Status

Current state: Under discussion

Discussion thread: here (<- link to https://mail-archives.apache.org/mod_mbox/lucene-dev/)

JIRA: SOLR-14843 - Getting issue details... STATUS

Released: <Solr Version>

Please keep the discussion on the mailing list (or in Jira) rather than commenting on the wiki (wiki discussions get unwieldy fast). Confluence supports inline comments that can also be used.

Motivation

Current cluster-level configuration uses a hodgepodge of traditional Solr config sources (solr.xml, system properties) and the new somewhat arbitrary config files kept in ZK (/clusterprops.json, /security.json, /packages.json, /autoscaling.json etc...).

There's no uniform strongly-typed API to access and manage these configs - currently each config source has its own CRUD, often relying on direct access to Zookeeper. There's also no uniform method for monitoring changes to these config sources.

This caused the situation where different Solr component authors had to come up with their own solutions, in many cases directly accessing ZK + watches.

The scope of this SIP is to define a new uniform cluster-level configuration API, mostly for internal purposes, to be consumed by various Solr components.

Public Interfaces

Most of the design will be related to the internal APIs but there will be also a public CRUD API to manipulate the configs.

Proposed Changes

General design

This SIP proposes a uniform config API facade with the following characteristics:

1. Using a single hierarchical (or at least key-based) facade for accessing any global config.
2. Using strongly-typed sub-system configs instead of opaque Map-s: components would no longer deal with JSON parsing/writing, instead they would use properly annotated Java objects for config CRUD. Config objects would include versioning information (eg. lastModified timestamp).
3. Isolating access to the underlying config persistence layer: components would no longer directly interact with Zookeeper or files. Most likely the default implementation would continue using different ZK files per-subsystem in order to limit the complexity of file formats and to reduce the cost of notifications for unmodified parts of the configs.
4. Providing uniform way to register listeners for monitoring changes in specific configs: components would no longer need to interact with ZK watches, they would instead be notified about modified configs that they are interested in.

Hierarchical strongly-typed and versioned config

The API will offer a single facade interface (eg. ClusterConfig ) that will allow to retrieve and set strongly-typed instances of subsystem configurations.
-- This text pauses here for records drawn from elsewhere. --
(* ===== verification/FreelistAccount.v ===== *)
(** Page accounting in a write transaction: every page below the high-water
    mark is in use, in the pool, freed, or listed in the free list; no operation
    of the store loses one. *)

From S2P Require Import Prelude BtreeNode PageStore Btree Overflow KvMap BtreeRep Cursor Txn TxnPool TxnStore.
Local Open Scope Z_scope.

Section Account.
Context (content_hash : bytes → Z) (m0 : kvs) (Ffl : rset).
(** [C] are the committed pages of all trees, [R0] the pages of extent runs. *)
Context (C : gset Z) (R0 : Z → Prop).

#[local] Instance account_store : PageStore WriteTxn := txn_store content_hash.

Record acct (s : WriteTxn) : Prop := {
  ac_safe : safe content_hash m0 Ffl s;
  ac_mode : in_place s = false;
  ac_cover : ∀ id, in_data s id →
    id ∈ dirty (pg s) ∨ id ∈ C ∨ id ∈ reusable (pg s) ++ ids_of (undrawn m0 s) ∨ id ∈ freed (pg s) ∨ R0 id;
  ac_taken : taken_ok m0 s;
}.

Definition keeps_acct (s s' : WriteTxn) : Prop := acct s → acct s'.
#[local] Instance keeps_acct_preorder : PreOrder keeps_acct.
Proof. split; unfold keeps_acct; [by intros s|]. intros s1 s2 s3. auto. Qed.

Lemma acct_same s s' : eng s' = eng s → pg s' = pg s → in_freelist_op s' = in_freelist_op s → in_place s' = in_place s →
  acct s → acct s'.
Proof.
  intros He Hp Ho Hi [A1 A2 A3 A4]. split; [by eapply safe_same|by rewrite Hi| |].
  - unfold in_data, undrawn in *. rewrite He, Hp. done.
  - unfold taken_ok, drawn in *. by rewrite Hp.
Qed.

Lemma acct_pool s s' : pool_step m0 s s' → acct s → acct s'.
Proof.
  intros P [A1 A2 A3 A4]. destruct (scrub_fields _ _ (pl_scrub _ _ _ P)) as ((_&Hds&_)&(Hd&Hf&Hh&_)&(_&_&Hi&_)&_).
  split; [by eapply safe_pool|by rewrite Hi| |by apply (pl_taken _ _ _ P)].
  intros id. unfold in_data. rewrite Hds, Hh, Hd, Hf, (pl_perm _ _ _ P). apply A3.
Qed.

(** New page sets that still cover everything. *)
Lemma acct_sets s d f r h : acct s → high_water (pg s) ≤ h →
  (in_freelist_op s = false → ∀ j, Pg j ∈ Ffl → (j ∉ d) ∧ j ∉ r) →
  (∀ id, id ∈ dirty (pg s) ∨ id ∈ reusable (pg s) ∨ id ∈ freed (pg s) ∨ high_water (pg s) ≤ id < h → id ∈ d ∨ id ∈ r ∨ id ∈ f) →
  acct (set_pg (set_high_water h (set_dirty d (set_freed f (set_reusable r (pg s))))) s).
Proof.
  intros [[S1 S2 S3 S4] A2 A3 A4] Hh Hfl Hc. split; [|done| |done]. 1: split; try done.
  - intros Hop. destruct (S3 Hop) as (n&Hlt&Ht). exists n. split; [done|]. unfold freelist_tree in *.
    by eapply (freelist_tree_alike _ s); [..|exact Ht].
  - cbn. intros Hop j Hj. destruct (S4 Hop j Hj) as (_&B2&B3). destruct (Hfl Hop j Hj) as [? ?]. rewrite elem_of_app in *.
    split_and!; [done|tauto|lia|lia].
  - intros id [Hlo Hhi]. cbn in *. specialize (A3 id). specialize (Hc id). unfold in_data in A3. rewrite !elem_of_app in *.
    change (ids_of (undrawn m0 (set_pg _ s))) with (ids_of (undrawn m0 s)).
    destruct (decide (id < high_water (pg s))); [|naive_solver lia]. destruct (A3 ltac:(lia)) as [?|[?|[[?|?]|[?|?]]]]; tauto.
Qed.

Lemma acct_page s j p : acct s → length p = PAGE_SIZE → (in_freelist_op s = false → Pg j ∉ Ffl) → acct (set_page j p s).
Proof. intros [A1 A2 A3 A4] Hp Hfl. split; [by apply safe_set|done|done|done]. Qed.

Lemma acct_alloc_id s : acct s → ∀ r s', alloc_id content_hash s = (r, s') →
  match r with
  | Ok j => acct (mark_dirty j s') ∧ (in_freelist_op s' = false → Pg j ∉ Ffl)
  | _ => acct s'
  end.
Proof.
  intros A r s' Ha. destruct (alloc_id_steps _ _ _ _ _ _ (ac_safe _ A) Ha) as [[P Hn]|(s1&P&Ht)].
  { destruct r as [j| |]; [by destruct (Hn j)|by eapply acct_pool..]. }
  pose proof (acct_pool _ _ P A) as A1. pose proof (ac_safe _ A1) as S1.
  destruct (take_page_cases _ _ _ Ht) as [(j&rest&->&Hr&->)|(Hr&[(->&Hlt&->)|(->&_&->)])]; [| |done].
  - assert (in_freelist_op s1 = false → Pg j ∉ Ffl) as Hj.
    { intros Hop Hin. destruct (sf_own _ _ _ _ S1 Hop j Hin) as (_&B2&_). apply B2. rewrite Hr. set_solver. }
    split; [|done]. rewrite mark_dirty_pages. apply acct_sets; [done|cbn; lia|..]; cbn.
    + intros Hop i Hi. destruct (sf_own _ _ _ _ S1 Hop i Hi) as (B1&B2&_). rewrite Hr in B2. specialize (Hj Hop).
      rewrite !elem_of_app in B2. split; [|tauto]. intros [->%elem_of_singleton|?]%elem_of_union; tauto.
    + intros id. rewrite Hr, elem_of_union, elem_of_singleton, elem_of_app, list_elem_of_singleton. intros [?|[[?|?]|[?|?]]]; try tauto. lia.
  - assert (in_freelist_op s1 = false → Pg (high_water (pg s1)) ∉ Ffl) as Hj.
    { intros Hop Hin. destruct (sf_own _ _ _ _ S1 Hop _ Hin) as (_&_&?). lia. }
    split; [|done]. rewrite mark_dirty_pages. apply (acct_sets s1 ({[high_water (pg s1)]} ∪ dirty (pg s1)) (freed (pg s1)) (reusable (pg s1)) (high_water (pg s1) + 1)); [done|lia|..].
    + intros Hop i Hi. destruct (sf_own _ _ _ _ S1 Hop i Hi) as (B1&B2&B3). rewrite elem_of_app in B2.
      split; [|tauto]. intros [->%elem_of_singleton|?]%elem_of_union; [lia|tauto].
    + intros id. rewrite elem_of_union, elem_of_singleton. intros [?|[?|[?|?]]]; try tauto. left. left. lia.
Qed.

Lemma acct_alloc_raw : moves keeps_acct (alloc_raw content_hash).
Proof.
  intros s A. unfold alloc_raw, mbind, M_mbind. destruct (alloc_id content_hash s) as [r s1] eqn:Ha.
  pose proof (acct_alloc_id s A r s1 Ha) as H. destruct r as [j| |]; [apply H|done..].
Qed.

Lemma acct_alloc : moves keeps_acct (alloc content_hash).
Proof.
  intros s A. unfold alloc, alloc_raw, mbind, M_mbind. destruct (alloc_id content_hash s) as [r s1] eqn:Ha.
  pose proof (acct_alloc_id s A r s1 Ha) as H. destruct r as [j| |]; [|done..]. destruct H as [H Hj]. cbn. unfold update, shm_write. cbn.
  destruct (_ <=? _); [done|]. cbn. by apply (acct_page (mark_dirty j s1) j (replicate PAGE_SIZE 0) H); [apply length_replicate|].
Qed.

Lemma acct_put s j p p' : page_mut j s = Ok p → keeps_acct s (put j p' s).
Proof.
  unfold page_mut. case_bool_decide as Hd; [|done]. intros _ A. destruct (journal_layers j s) as [l Hl]. unfold put. rewrite Hl.
  assert (acct (set_layers l s)) as A' by by apply (acct_same s). case_bool_decide; [|done].
  apply (acct_page (set_layers l s) j p' A'); [done|]. intros Hop Hin. by destruct (sf_own _ _ _ _ (ac_safe _ A) Hop j Hin).
Qed.

Lemma acct_free j : moves keeps_acct (free j).
Proof.
  apply moves_bind; [apply _|apply moves_reads, _|]. intros [] s A. unfold release. set (s1 := if negb _ && _ then journal j s else s).
  assert (∃ l, s1 = set_layers l s) as [l Hs1].
  { subst s1. destruct (_ && _); [apply journal_layers|]. exists (sp_layers s). by destruct s. }
  rewrite Hs1. clear s1 Hs1. cbn [set_layers set_pg pg in_freelist_op freed reusable set_dirty].
  assert (acct (set_layers l s)) as A' by by apply (acct_same s). pose proof (ac_safe _ A) as S.
  assert (∀ f r, (∀ i, i ∈ r → i ∈ reusable (pg s) ∨ (in_freelist_op s = false ∧ i ∈ dirty (pg s))) →
    (∀ i, i ∈ reusable (pg s) ∨ i ∈ freed (pg s) → i ∈ r ∨ i ∈ f) → (j ∈ dirty (pg s) → j ∈ r ∨ j ∈ f) →
    acct (set_pg (set_high_water (high_water (pg s)) (set_dirty (dirty (pg s) ∖ {[j]}) (set_freed f (set_reusable r (pg s))))) (set_layers l s))) as Hset.
  { intros f r Hr Hc Hj. apply (acct_sets (set_layers l s)); [done|done|..].
    - intros Hop i Hi. destruct (sf_own _ _ _ _ S Hop i Hi) as (B1&B2&_). rewrite elem_of_app in B2.
      split; [by rewrite elem_of_difference; intros [? _]|intros [?|[_ ?]]%Hr; tauto].
    - cbn. intros id H. specialize (Hc id). rewrite elem_of_difference, elem_of_singleton. destruct (decide (id = j)) as [->|]; [|].
      + destruct H as [H|[H|[H|H]]]; [tauto..|lia].
      + destruct H as [H|[H|[H|H]]]; [tauto..|lia]. }
  destruct (bool_decide (j ∈ dirty (pg s)) && _) eqn:Hc.
  - apply andb_true_iff in Hc as [Hd%bool_decide_eq_true Hop%negb_true_iff]. case_bool_decide as Hin.
    + apply (Hset (freed (pg s)) (reusable (pg s))); auto.
    + apply (Hset (freed (pg s)) (sorted_insert j (reusable (pg s)))).
      * intros i. rewrite sorted_insert_perm, elem_of_cons. intros [->|?]; auto.
      * intros i. rewrite sorted_insert_perm, elem_of_cons. tauto.
      * rewrite sorted_insert_perm, elem_of_cons. auto.
  - clear Hc. case_bool_decide as Hin.
    + apply (Hset (freed (pg s)) (reusable (pg s))); auto.
    + assert (X := Hset ({[j]} ∪ freed (pg s)) (reusable (pg s)) ltac:(auto) ltac:(intros i; rewrite elem_of_union; tauto) ltac:(intros _; right; by apply elem_of_union_l, elem_of_singleton)). exact X.
Qed.

Lemma acct_respects : Respects keeps_acct.
Proof.
  split; [apply _|apply acct_put|apply acct_alloc|apply acct_alloc_raw|apply acct_free|..].
  - intros j s A. cbn. unfold adopt_inplace. rewrite (ac_mode _ A). done.
  - intros e n s A. by apply (acct_same s).
  - by intros h s A.
Qed.
End Account.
Individual configurations need to be versioned (eg. timestamped). Since initially the primary backing store will be ZK we will get this information for free from zkVersion.

For example:

public interface VersionedConfig {
  // monotonically increasing version number
  long getVersion();
}

As an example, container-level plugins configuration could be defined in a PluginConfigs POJO and then it could be accessed like this:

ClusterConfig clusterConfig = ...
...
PluginConfigs containerPluginConfigs = clusterConfig.get("container/plugins", PluginConfigs.class);
... // modify the configuration
clusterConfig.set("container/plugins", containerPluginConfigs);

Change notifications

Components may register as listeners to the respective configuration path in order to receive notifications about updates:

public interface ClusterConfigListener<T extends VersionedConfig> {
  void onChange(T oldConfig, T newConfig);
}
...
clusterConfig.registerListener("container/plugins", listener);

Configuration sources

• solr.xml
• /clusterprops.json and other ZK files
• system properties
• environment variables

Initial configuration bootstrap

Configuration defaults

Distributed state of the config and effects of updates

Persistence

Compatibility, Deprecation, and Migration Plan

• What impact (if any) will there be on existing users?
• If we are changing behavior how will we phase out the older behavior?
• If we need special migration tools, describe them here.
• When will we remove the existing behavior?

Security considerations

Describe how this proposal affects security. Will this SIP expose Solr to new attack vectors? Will it be necessary to add new permissions to the security framework due to this SIP?

Test Plan

Describe in few sentences how the SIP will be tested. We are mostly interested in system tests (since unit-tests are specific to implementation details). How will we know that the implementation works as expected? How will we know nothing broke?

Rejected Alternatives

If there are alternative ways of accomplishing the same thing, what were they? The purpose of this section is to motivate why the design is the way it is and not some other way.